Flooding started late Tuesday and early Wednesday in some areas; the NWS office in Tallahassee posted a photo of a building near Panacea, Fla., with water seeming to cover its lower third by around 6:30 a.m. local time.

With the storm powering toward the coast, the Weather Channel’s Mike Bettes said he and his crew were leaving Apalachicola, adding, “Better safe than sorry.”

The growth and continued low pressure led NHC scientist Eric Blake to call it “a near worst-case scenario for the Florida Panhandle.”

With the storm on Florida’s doorstep Wednesday morning, Scott told residents “it is not safe to travel across the Panhandle. [If you are in a coastal area], do not leave your house. The time to evacuate in coastal areas has come and gone.”

Those farther inland, Scott said, might be able to seek shelter if local officials say it is safe. Otherwise, residents should prepare to endure the storm at home.

“The worst thing you can do now is leave and put yourself and your family in danger,” Scott said.

There are currently 54 shelters open across the Panhandle and Big Bend areas, Scott said, with a population of nearly 7,000 people. He added that more than 1,000 search and rescue personnel will be deployed after the hurricane passes through.

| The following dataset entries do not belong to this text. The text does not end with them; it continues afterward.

(* ===== verification/Cleanup.v ===== *)
(** * Cleanup: [repositories/cleanup.py]

    The retention job: bounded batches, oldest first, of the records each
    table no longer keeps. *)
From S2P Require Import Prelude PyDict Json Models Sql Schema.
From stdpp Require Import list strings.

Definition DEFAULT_CLEANUP_BATCH_SIZE : Z := 100.
Definition MAX_CLEANUP_BATCH_SIZE : Z := 1000.

Definition _validate_batch_size (batch_size : Z) : outcome unit :=
  if ((0 <? batch_size) && (batch_size <=? MAX_CLEANUP_BATCH_SIZE))%Z then Ok tt else Raise ValueError.

(** ** [DELETE ... WHERE ctid IN (SELECT ctid ... ORDER BY key LIMIT $1)]

    A row's [ctid] is its position in the table. *)
Section batch.
Context {Row : Type} (cond : Row → bool) (key : Row → Z).

Fixpoint insert_asc (r : nat * Row) (l : list (nat * Row)) : list (nat * Row) :=
  match l with
  | [] => [r]
  | r' :: l' => if (key r.2 <=? key r'.2)%Z then r :: l else r' :: insert_asc r l'
  end.

Definition candidates (t : list Row) : list (nat * Row) :=
  foldr insert_asc [] (List.filter (λ r, cond r.2) (imap pair t)).

Definition victims (batch_size : Z) (t : list Row) : list nat :=
  map fst (firstn (Z.to_nat batch_size) (candidates t)).

(** [_delete_batch], the deleted rows kept for the cascade. *)
Definition _delete_batch (batch_size : Z) : M (list Row) (list Row) :=
  λ t, let chosen := victims batch_size t in
       (Ok (map snd (List.filter (λ r, bool_decide (r.1 ∈ chosen)) (imap pair t))),
        map snd (List.filter (λ r, negb (bool_decide (r.1 ∈ chosen))) (imap pair t))).
End batch.

(** ** The seven queries: which rows, oldest first by which instant *)
Definition session_retained (now : timestamp) (r : SessionRecord) : bool :=
  match ses_revoked_at r with
  | Some revoked_at => (revoked_at <=? now - days 7)%Z
  | None => (Z.min (ses_idle_expires_at r) (ses_absolute_expires_at r) <=? now - days 7)%Z
  end.
Definition session_age (r : SessionRecord) : Z := coalesce (ses_revoked_at r) (ses_absolute_expires_at r).

Definition challenge_done (now : timestamp) (r : DeviceChallengeRecord) : bool :=
  negb (is_null (chl_consumed_at r)) || (chl_expires_at r <=? now)%Z.
Definition challenge_age (r : DeviceChallengeRecord) : Z := coalesce (chl_consumed_at r) (chl_expires_at r).

Definition linking_otp_done (now : timestamp) (r : DeviceLinkingOtpRecord) : bool :=
  bool_decide (otp_status r ∈ ["consumed"; "expired"]) || (otp_expires_at r <=? now)%Z.
Definition linking_otp_age (r : DeviceLinkingOtpRecord) : Z := coalesce (otp_consumed_at r) (otp_expires_at r).

Definition transfer_done (now : timestamp) (r : TransferRequestRecord) : bool :=
  bool_decide (tr_status r ∈ ["completed"; "rejected"; "expired"; "cancelled"; "failed"]) &&
  (coalesce (tr_completed_at r) (tr_created_at r) <=? now - days 30)%Z.
Definition transfer_age (r : TransferRequestRecord) : Z := coalesce (tr_completed_at r) (tr_created_at r).

Definition ticket_done (now : timestamp) (r : WebSocketTicketRecord) : bool :=
  negb (is_null (tkt_consumed_at r)) || (tkt_expires_at r <=? now)%Z.
Definition ticket_age (r : WebSocketTicketRecord) : Z := coalesce (tkt_consumed_at r) (tkt_expires_at r).

Definition event_done (now : timestamp) (r : SecurityEventRecord) : bool := (ev_expires_at r <=? now)%Z.
Definition bucket_done (now : timestamp) (r : RateLimitBucketRecord) : bool := (rlb_window_expires_at r <=? now)%Z.

(** A batch of one table; [websocket_tickets_session_fk] deletes a session's
    tickets with it. *)
Definition counted {Row} (m : M Db (list Row)) : M Db nat := let! rows := m in ret (length rows).

Definition delete_sessions (now : timestamp) (batch_size : Z) : M Db nat :=
  let! rows := on_app_sessions (_delete_batch (session_retained now) session_age batch_size) in
  do! on_websocket_tickets (delete_returning (λ r, bool_decide (tkt_session_id r ∈ map ses_id rows))) in
  ret (length rows).
Definition delete_challenges (now : timestamp) (batch_size : Z) : M Db nat :=
  counted (on_device_challenges (_delete_batch (challenge_done now) challenge_age batch_size)).
Definition delete_linking_otps (now : timestamp) (batch_size : Z) : M Db nat :=
  counted (on_device_linking_otps (_delete_batch (linking_otp_done now) linking_otp_age batch_size)).
Definition delete_transfers (now : timestamp) (batch_size : Z) : M Db nat :=
  counted (on_transfer_requests (_delete_batch (transfer_done now) transfer_age batch_size)).
Definition delete_tickets (now : timestamp) (batch_size : Z) : M Db nat :=
  counted (on_websocket_tickets (_delete_batch (ticket_done now) ticket_age batch_size)).
Definition delete_events (now : timestamp) (batch_size : Z) : M Db nat :=
  counted (on_security_events (_delete_batch (event_done now) ev_expires_at batch_size)).
Definition delete_buckets (now : timestamp) (batch_size : Z) : M Db nat :=
  counted (on_rate_limit_buckets (_delete_batch (bucket_done now) rlb_window_expires_at batch_size)).

(** ** [ExpiryCleanupRepository] *)
Definition cleanup_expired (now : timestamp) (batch_size : Z) : M Db (list (string * nat)) :=
  do! lift (_validate_batch_size batch_size) in
  transaction (
    let! app_sessions := delete_sessions now batch_size in
    let! device_challenges := delete_challenges now batch_size in
    let! device_linking_otps := delete_linking_otps now batch_size in
    let! transfer_requests := delete_transfers now batch_size in
    let! websocket_tickets := delete_tickets now batch_size in
    let! security_events := delete_events now batch_size in
    let! rate_limit_buckets := delete_buckets now batch_size in
    ret [("app_sessions", app_sessions); ("device_challenges", device_challenges);
         ("device_linking_otps", device_linking_otps); ("transfer_requests", transfer_requests);
         ("websocket_tickets", websocket_tickets); ("security_events", security_events);
         ("rate_limit_buckets", rate_limit_buckets)]).
Definition cleanup := cleanup_expired.
Definition run := cleanup_expired.
Definition cleanup_all := cleanup_expired.

Definition _cleanup_one (delete : Z → M Db nat) (batch_size : Z) : M Db nat :=
  do! lift (_validate_batch_size batch_size) in transaction (delete batch_size).

Definition cleanup_sessions (now : timestamp) := _cleanup_one (delete_sessions now).
Definition cleanup_challenges (now : timestamp) := _cleanup_one (delete_challenges now).
Definition cleanup_device_linking_otps (now : timestamp) := _cleanup_one (delete_linking_otps now).
Definition cleanup_transfers (now : timestamp) := _cleanup_one (delete_transfers now).
Definition cleanup_tickets (now : timestamp) := _cleanup_one (delete_tickets now).
Definition cleanup_security_events (now : timestamp) := _cleanup_one (delete_events now).
Definition cleanup_rate_limits (now : timestamp) := _cleanup_one (delete_buckets now).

“We have trucks loaded with tons of food, water and other critical supplies, ready to move in,” Scott said.

Areas along the coast and inland, miles from the expected landfall zone, will be at risk from this strong and large storm. Having made landfall with winds at nearly twice the minimum for hurricane status, Michael could remain a hurricane into early Thursday morning — a time when forecasters expect it to have plowed into southern Georgia.

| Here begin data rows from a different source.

#[local] Ltac on_db_step := intros db m Hm; on_table_unfold; unfold db_step; cbn; split_and!; solve [reflexivity|apply Hm].
#[local] Ltac on_db_born :=
  intros db m Hm; on_table_unfold; unfold db_born; cbn; split_and!; solve [apply rows_born_refl|apply Hm].

#[export] Instance db_step_writes : Writes db_step.
Proof.
  split; [apply _|intros A m; apply on_app_users_step|intros A m; apply on_rate_limit_buckets_step|..].
  all: first [apply db_step_update; on_db_step
    |eapply db_step_insert; [on_db_step|eauto with respects]].
Qed.

#[export] Instance db_step_opens : OpensSessions db_step.
Proof. eapply db_step_insert; [on_db_step|eauto with respects]. Qed.
#[export] Instance db_step_adds : AddsDevices db_step.
Proof. eapply db_step_insert; [on_db_step|eauto with respects]. Qed.

#[local] Ltac unlinked_tac Hm :=
  intros db; split; [by apply db_step_writes|]; intros Hwf; apply born_consistent; [by apply db_step_writes|done|];
  on_table_unfold; unfold db_born; cbn; split_and!; apply rows_born_refl.
(** ** Runs

    One call of a repository method that writes. *)
Inductive statement (db : Db) : Db → Prop :=
| st_account_create auth now i s e at_ : statement db (Accounts.Pg.get_or_create auth now i s e at_ db).2
| st_account_fallback a at_ : statement db (Accounts.Pg.mark_email_fallback a at_ db).2
| st_device_create now f a e l k fp by_ d : statement db (Devices.Pg.create now f a e l k fp by_ d db).2
| st_device_register now a e l k fp d : statement db (Devices.Pg.register_for_email now a e l k fp d db).2
| st_device_touch now a d : statement db (Devices.Pg.touch_last_seen now a d db).2
| st_device_rename a d l : statement db (Devices.Pg.rename a d l db).2
| st_device_revoke now a d reason : statement db (Devices.Pg.revoke_with_sessions now a d reason db).2
| st_device_logout now a d reason : statement db (Devices.Pg.logout_with_sessions now a d reason db).2
| st_device_revoke_all now a reason : statement db (Devices.Pg.revoke_all_for_account now a reason db).2
| st_session now op : statement db (run_op now op db)
| st_challenge_create now i a d h o e : statement db (Challenges.Pg.create now i a d h o e db).2
| st_challenge_consume now a i : statement db (Challenges.Pg.consume now a i db).2
| st_challenge_consume_nonce now a h : statement db (Challenges.Pg.consume_by_nonce_hash now a h db).2
| st_challenge_failed now a i : statement db (Challenges.Pg.mark_failed now a i db).2
| st_otp_create now i a d h e : statement db (LinkingOtps.Pg.create now i a d h e db).2
| st_otp_failed now i : statement db (LinkingOtps.Pg.mark_failed now i db).2
| st_otp_redeem now i a d e n l k fp :
    statement db (LinkingOtps.Pg.consume_and_register now i a d e n l k fp db).2
| st_transfer now op : statement db (pg_op now op db).2
| st_ticket_create now i a s h e : statement db (Tickets.Pg.create now i a s h e db).2
| st_ticket_consume now key owner : statement db (Tickets.Pg.consume_where now key owner db).2
| st_event now i t o e user d fp details :
    statement db (Events.Pg.create now i t o e user d fp details db).2
| st_limit_many now requests : statement db (RateLimits.Pg.consume_many now requests db).2
| st_limit now scope key e : statement db (on_rate_limit_buckets (RateLimits.Pg.increment now scope key e) db).2.

Lemma statement_respects R `{!Writes R, !OpensSessions R, !AddsDevices R} db db' : statement db db' → R db db'.
Proof.
  destruct 1; [apply accounts_get_or_create_step|apply accounts_mark_step|apply devices_create_step
    |apply devices_register_step|apply devices_touch_step|apply devices_rename_step
    |apply devices_with_sessions_step, revoked_grows|apply devices_with_sessions_step, logged_out_grows
    |apply devices_revoke_all_step|apply sessions_step|apply challenges_create_step|apply challenges_consume_step
    |apply challenges_consume_step|apply challenges_failed_step|apply otps_create_step|apply otps_failed_step
    |apply otps_redeem_step|apply transfers_step|apply tickets_create_step|apply tickets_consume_step
    |apply events_create_step|apply buckets_consume_step|apply buckets_increment_step].
Qed.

Hundreds of miles of coastline remain under storm surge, hurricane and tropical storm warnings. Storm surge warnings continue, from the Okaloosa County-Walton County line to the Anclote River. A tropical storm warning reaches as far north as Duck, N.C., near the Virginia border.

Authorities have also warned of the possibility of isolated tornadoes throughout the night, from northern Florida up to South Carolina.

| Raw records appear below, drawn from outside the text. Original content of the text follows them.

(* ===== verification/DeviceRoutes.v ===== *)
(** * DeviceRoutes: the HTTP routes of [device_auth.py] and [session_api.py]

    Request validation, the translation of errors into statuses, the response
    bodies and the session cookie. *)
From Stdlib.Strings Require Import Byte.
From S2P Require Import Prelude PyDict Json Models Hashing Signaling TransferPort Presence Socket Security Sessions.
From S2P Require Import Accounts Devices Challenges LinkingOtps Events DeviceCrypto Auth DeviceAuth.
From stdpp Require Import list strings.

(** ** Response bodies

    The dictionaries the handlers return; FastAPI renders the instants. *)
Inductive pyvalue :=
| VJson (j : json)
| VTime (t : timestamp)
| VDict (members : list (string * pyvalue))
| VList (items : list pyvalue).

Definition v_str (s : pystr) : pyvalue := VJson (JStr s).
Definition v_uuid (id : UUID) : pyvalue := v_str (uuid_str id).
Definition v_opt {A} (f : A → pyvalue) (o : option A) : pyvalue :=
  match o with Some a => f a | None => VJson JNull end.

Definition public_session (record : SessionRecord) : pyvalue :=
  VDict [("session_id", v_uuid (ses_id record)); ("device_id", v_uuid (ses_device_id record));
         ("created_at", VTime (ses_created_at record)); ("last_seen_at", VTime (ses_last_seen_at record));
         ("idle_expires_at", VTime (ses_idle_expires_at record));
         ("absolute_expires_at", VTime (ses_absolute_expires_at record));
         ("revoked_at", v_opt VTime (ses_revoked_at record));
         ("revocation_reason", v_opt (λ r, v_str (u r)) (ses_revocation_reason record))].

Definition public_device (device : DeviceRecord) : pyvalue :=
  VDict [("device_id", v_uuid (dev_id device)); ("epoch", VJson (JInt (dev_epoch device)));
         ("label", v_str (dev_label device)); ("fingerprint", v_str (encode_base64url (dev_fingerprint device)));
         ("status", v_str (u (dev_status device))); ("created_at", VTime (dev_created_at device));
         ("last_seen_at", VTime (dev_last_seen_at device)); ("revoked_at", v_opt VTime (dev_revoked_at device));
         ("linked_by_device_id", v_opt v_uuid (dev_linked_by_device_id device))].

Definition public_auth_result (result : DeviceAuthResult) : pyvalue :=
  VDict [("authenticated", VJson (JBool true)); ("account_id", v_uuid (acc_id (dr_account result)));
         ("device", public_device (dr_device result)); ("session", public_session (cs_record (dr_session result)));
         ("csrf_token", v_str (ss_csrf_secret (cs_secrets (dr_session result))));
         ("fallback", VJson (JBool (dr_fallback result)))].

(** [_challenge_response]; [payload] raises when the challenge is unusable. *)
Definition _challenge_response (challenge : RegistrationChallenge) : outcome pyvalue :=
  match rc_payload challenge with
  | Raise e => Raise e
  | Ok payload => Ok (VDict
      [("challenge_id", v_uuid (rc_challenge_id challenge)); ("account_id", v_uuid (rc_account_id challenge));
       ("device_id", v_uuid (rc_device_id challenge)); ("device_epoch", VJson (JInt (rc_epoch challenge)));
       ("nonce", v_str (encode_base64url (rc_nonce challenge))); ("origin", v_str (rc_origin challenge));
       ("issued_at", VTime (rc_issued_at challenge)); ("expires_at", VTime (rc_expires_at challenge));
       ("fingerprint", v_str (encode_base64url (rc_fingerprint challenge)));
       ("protocol_version", VJson (JInt DEVICE_PROTOCOL_VERSION));
       ("challenge_version", VJson (JInt DEVICE_CHALLENGE_VERSION));
       ("fallback", VJson (JBool (rc_fallback challenge)));
       ("enrollment_method", v_str (u (rc_enrollment_method challenge))); ("payload", VJson payload)])
  end.

Definition _login_challenge_response (challenge : DeviceLoginChallenge) : outcome pyvalue :=
  match lc_payload challenge with
  | Raise e => Raise e
  | Ok payload => Ok (VDict
      [("challenge_id", v_uuid (chl_id (lc_challenge challenge))); ("account_id", v_uuid (acc_id (lc_account challenge)));
       ("device_id", v_uuid (dev_id (lc_device challenge)));
       ("device_epoch", VJson (JInt (acc_device_epoch (lc_account challenge))));
       ("nonce", v_str (encode_base64url (lc_nonce challenge)));
       ("origin", v_str (chl_origin (lc_challenge challenge)));
       ("issued_at", VTime (chl_created_at (lc_challenge challenge)));
       ("expires_at", VTime (chl_expires_at (lc_challenge challenge)));
       ("protocol_version", VJson (JInt DEVICE_PROTOCOL_VERSION));
       ("challenge_version", VJson (JInt DEVICE_CHALLENGE_VERSION)); ("payload", VJson payload)])
  end.

(** ** The session cookie: host-only, [Secure], [HttpOnly], [SameSite=Lax] *)
Definition SESSION_ABSOLUTE_SECONDS : Z := 90 * 24 * 60 * 60.

Inductive cookie :=
| SetCookie (value : pystr) (max_age : Z)
| DeleteCookie.

Definition set_session_cookie (token : pystr) : cookie := SetCookie token SESSION_ABSOLUTE_SECONDS.
Definition clear_session_cookie : cookie := DeleteCookie.

(** ** Request bodies: pydantic's bounds, [HTTPException 422] outside them *)
Definition optional_length (lo hi : nat) (value : option pystr) : bool :=
  match value with Some v => field_length lo hi v | None => true end.

Record RegistrationChallengeRequest := {
  rr_bootstrap_token : pystr;
  rr_public_key_spki : option pystr;
  rr_public_key : option pystr;
  rr_label : pystr;
  rr_device_id : option UUID }.
Definition valid_registration_challenge (p : RegistrationChallengeRequest) : bool :=
  field_length 1 512 (rr_bootstrap_token p) && optional_length 1 4096 (rr_public_key_spki p) &&
  optional_length 1 4096 (rr_public_key p) && field_length 1 MAX_DEVICE_LABEL_LENGTH (rr_label p).

Record RegistrationCompleteRequest := { rq_challenge_id : UUID; rq_signature : pystr }.
Definition valid_registration_complete (p : RegistrationCompleteRequest) : bool :=
  field_length 1 1024 (rq_signature p).

Record DeviceLinkingChallengeRequest := {
  lq_otp : option pystr;
  lq_linking_otp : option pystr;
  lq_public_key_spki : option pystr;
  lq_public_key : option pystr;
  lq_label : pystr;
  lq_device_id : option UUID }.
Definition valid_linking_challenge (p : DeviceLinkingChallengeRequest) : bool :=
  optional_length 1 64 (lq_otp p) && optional_length 1 64 (lq_linking_otp p) &&
  optional_length 1 4096 (lq_public_key_spki p) && optional_length 1 4096 (lq_public_key p) &&
  field_length 1 MAX_DEVICE_LABEL_LENGTH (lq_label p).

Record DeviceChallengeCompleteRequest := {
  cq_account_id : UUID;
  cq_challenge_id : UUID;
  cq_nonce : pystr;
  cq_signature : pystr }.
Definition valid_challenge_complete (p : DeviceChallengeCompleteRequest) : bool :=
  field_length 1 128 (cq_nonce p) && field_length 1 1024 (cq_signature p).

(** [a or b or ""]; the bounds make a present value non-empty. *)
Definition either (a b : option pystr) : pystr :=
  match a with Some v => v | None => default [] b end.

Definition _decode_signature (value : pystr) : outcome bytes := decode_base64url value 512.
Definition _decode_key (value : pystr) : outcome bytes := decode_base64url value 1024.

(** [_origin]: a request without the header is refused. *)
Definition _origin (hs : headers) : outcome pystr :=
  match header "origin" hs with Some o => Ok o | None => Raise (HTTPException 403) end.

Section routes.
Context {S : Type} `{AccountStore S} `{DeviceStore S} `{ChallengeStore S} `{LinkingOtpStore S}
  `{SecurityEventStore S} `{SessionRepositoryPort S} `{LimiterStore S} `{Cryptography} `{UnicodeDatabase}
  (cfg : DeviceAuthConfig) (app_origin : pystr).
Implicit Types (hs : headers) (d : Draws) (db_now : nat → timestamp).

(** [except (DeviceAuthError, DeviceCryptoError, ValueError)] *)
Definition refused_as {A} (status : Z) (m : M (DeviceWorld S) A) : M (DeviceWorld S) A :=
  try_except m is_value_error (λ _, raise (HTTPException status)).

(** The same after [except DeviceLinkingRateLimited]. *)
Definition limited_or {A} (status : Z) (m : M (DeviceWorld S) A) : M (DeviceWorld S) A :=
  try_except m is_value_error
    (λ e, raise (HTTPException (if decide (e = DeviceLinkingRateLimited) then 429 else status))).

(** [require_exact_origin], then the validated body. *)
Definition admitted_body {A} hs (valid : bool) (m : M (DeviceWorld S) A) : M (DeviceWorld S) A :=
  do! lift (require_exact_origin app_origin hs) in
  if negb valid then raise (HTTPException 422) else m.

Definition registration_challenge hs (now : nat → timestamp) d (payload : RegistrationChallengeRequest) :
    M (DeviceWorld S) pyvalue :=
  admitted_body hs (valid_registration_challenge payload) (
    let! challenge := refused_as 400 (
      let! key := lift (_decode_key (either (rr_public_key_spki payload) (rr_public_key payload))) in
      let! origin := lift (_origin hs) in
      issue_registration_challenge cfg now d (rr_bootstrap_token payload) key (rr_label payload) origin
        (rr_device_id payload)) in
    lift (_challenge_response challenge)).

(** [complete_registration] and [complete_linking], the body and the cookie. *)
Definition complete_enrollment hs (now : timestamp) db_now d (payload : RegistrationCompleteRequest) :
    M (DeviceWorld S) (pyvalue * cookie) :=
  admitted_body hs (valid_registration_complete payload) (
    let! result := refused_as 401 (
      let! signature := lift (_decode_signature (rq_signature payload)) in
      let! origin := lift (_origin hs) in
      complete_registration cfg now db_now d (rq_challenge_id payload) signature origin) in
    ret (public_auth_result result, set_session_cookie (ss_token (cs_secrets (dr_session result))))).
Definition complete_registration_route := complete_enrollment.
Definition complete_linking := complete_enrollment.

(** The session has passed [require_session_csrf]. *)
Definition create_linking_otp (now : timestamp) db_now (number : Z) (otp_id_ event_id : UUID)
    (session : SessionRecord) (host : option pystr) : M (DeviceWorld S) pyvalue :=
  let! result := limited_or 403 (issue_linking_otp cfg now db_now number otp_id_ event_id (ses_user_id session)
                                   (ses_device_id session) (_network_identifier host)) in
  ret (VDict [("message", v_str (u "A device-linking code was created.")); ("otp", v_str (lo_code result));
              ("expires_at", VTime (otp_expires_at (lo_record result)))]).

Definition linking_challenge hs (now db_now : timestamp) d (host : option pystr)
    (payload : DeviceLinkingChallengeRequest) : M (DeviceWorld S) pyvalue :=
  admitted_body hs (valid_linking_challenge payload) (
    let! challenge := limited_or 401 (
      let! key := lift (_decode_key (either (lq_public_key_spki payload) (lq_public_key payload))) in
      let! origin := lift (_origin hs) in
      issue_linking_challenge cfg now db_now d (either (lq_otp payload) (lq_linking_otp payload)) key
        (lq_label payload) origin (lq_device_id payload) (_network_identifier host)) in
    lift (_challenge_response challenge)).

Definition issue_login_challenge_route hs (now db_now : timestamp) d (account_id device_id : UUID) :
    M (DeviceWorld S) pyvalue :=
  admitted_body hs true (
    let! challenge := refused_as 401 (
      let! origin := lift (_origin hs) in
      issue_login_challenge now db_now d account_id device_id origin) in
    lift (_login_challenge_response challenge)).

Definition complete_login_challenge_route hs (current : timestamp) db_now d
    (payload : DeviceChallengeCompleteRequest) : M (DeviceWorld S) (pyvalue * cookie) :=
  admitted_body hs (valid_challenge_complete payload) (
    let! result := refused_as 401 (
      let! nonce := lift (decode_base64url (cq_nonce payload) 64) in
      let! signature := lift (_decode_signature (cq_signature payload)) in
      let! origin := lift (_origin hs) in
      complete_login_challenge current db_now d (cq_account_id payload) (cq_challenge_id payload) nonce
        signature origin) in
    ret (public_auth_result result, set_session_cookie (ss_token (cs_secrets (dr_session result))))).

Definition list_devices hs (session : SessionRecord) : M (DeviceWorld S) pyvalue :=
  do! lift (check_optional_origin app_origin hs) in
  let! records := stores (devices_of (ses_user_id session)) in
  ret (VDict [("devices", VList (map public_device records))]).

Definition rename_device_route (session : SessionRecord) (device_id : UUID) (label : pystr) :
    M (DeviceWorld S) pyvalue :=
  if negb (field_length 1 MAX_DEVICE_LABEL_LENGTH label) then raise (HTTPException 422)
  else
    let! device := refused_as 400 (
      let! normalized := lift (normalize_device_label label) in
      stores (rename_device (ses_user_id session) device_id normalized)) in
    match device with
    | None => raise (HTTPException 404)
    | Some device => ret (VDict [("device", public_device device)])
    end.
End routes.

(** ** Logout: the device, its sessions and its socket *)
Section logout.
Context {T : Type} `{TransferRepository T} `{PresencePorts T} `{DeviceStore T} `{SessionRepositoryPort T}
  (pcfg : PresenceConfig).

(** [presence] says the application has a presence manager. *)
Definition disconnect (presence : bool) (c : clock) (account_id device_id : UUID) : M (World T) unit :=
  if presence then disconnect_device pcfg c account_id device_id else ret tt.

(** [DELETE /auth/devices/{device_id}] *)
Definition logout_device_route (presence : bool) (c : clock) (db_now : timestamp) (session : SessionRecord)
    (device_id : UUID) : M (World T) (pyvalue * option cookie) :=
  let! device := on_store (logout_device db_now (ses_user_id session) device_id "logout") in
  match device with
  | None => raise (HTTPException 404)
  | Some device =>
      do! disconnect presence c (ses_user_id session) device_id in
      ret (VDict [("device", public_device device); ("logged_out", VJson (JBool true))],
           if bool_decide (device_id = ses_device_id session) then Some clear_session_cookie else None)
  end.

(** [POST /auth/logout] *)
Definition logout (presence : bool) (c : clock) (db_now : nat → timestamp) (session : SessionRecord) :
    M (World T) (pyvalue * cookie) :=
  let! logged_out := on_store (logout_device (db_now 0%nat) (ses_user_id session) (ses_device_id session) "logout") in
  do! (if is_null logged_out
       then do! on_store (revoke_session (db_now 1%nat) (ses_user_id session) (ses_id session) "logout") in ret tt
       else ret tt) in
  do! disconnect presence c (ses_user_id session) (ses_device_id session) in
  ret (VDict [("message", v_str (u "Logged out.")); ("logged_out", VJson (JBool true))], clear_session_cookie).
End logout.

(** [GET /auth/session] and [GET /auth/sessions] *)
Definition current_session_body (csrf_secret : pystr) (updated : SessionRecord) : pyvalue :=
  match public_session updated with
  | VDict public =>
      VDict (public ++ [("authenticated", VJson (JBool true)); ("account_id", v_uuid (ses_user_id updated));
                        ("account_device_epoch", VJson (JInt (ses_epoch updated)));
                        ("csrf_token", v_str csrf_secret); ("session", VDict public)])
  | v => v
  end.

Definition list_sessions {R} (list_for_account : UUID → R → list SessionRecord) (app_origin : pystr)
    (hs : headers) (session : SessionRecord) : M R pyvalue :=
  do! lift (check_optional_origin app_origin hs) in
  let! records := gets (list_for_account (ses_user_id session)) in
  ret (VDict [("sessions", VList (map public_session records))]).

(** [SessionIssuer.issue_for_device] *)
Definition issue_for_device {R} `{SessionRepositoryPort R} (now : nat → timestamp) (new_id : UUID) (e : entropy)
    (account_id device_id : UUID) (epoch : Z) (with_response : bool) (created_at : timestamp) :
    M R (CreatedSession * option cookie) :=
  let! created := create_session now new_id e account_id device_id epoch created_at None in
  ret (created, if with_response then Some (set_session_cookie (ss_token (cs_secrets created))) else None).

Looking ahead to the aftermath of the storm and the likely downed trees and utility lines, Graham said, “You have to stay away from those power lines. If you have trees down, it’s not the time to start learning how to use that chainsaw.”

People should also keep their generators outside, he added, to avoid being overcome by toxic fumes.

In Georgia, Gov. Nathan Deal expanded a state of emergency Wednesday to include 108 counties. Earlier in the day, he activated 1,500 Georgia National Guard troops to be ready for emergency response, though as yet no mandatory evacuation orders are in place in the state.

“This is a dangerous, dangerous hurricane and I urge those in Hurricane Michael’s forecasted path to be prepared, stand vigilant, and be ready to help their neighbors,” he said.

Meanwhile, South Carolina remains under state of emergency due to flooding the most recent massive storm to batter the state, Hurricane Florence.

“While we will not see the full force of Hurricane Michael the way Florida will, we could see gusty winds, rain, flash flooding and even tornadoes,” South Carolina’s emergency management director, Kim Stenson, warned Wednesday. “Over the next day, it will be vital for everyone to be prepared to act if told to do so by your local public safety officials.”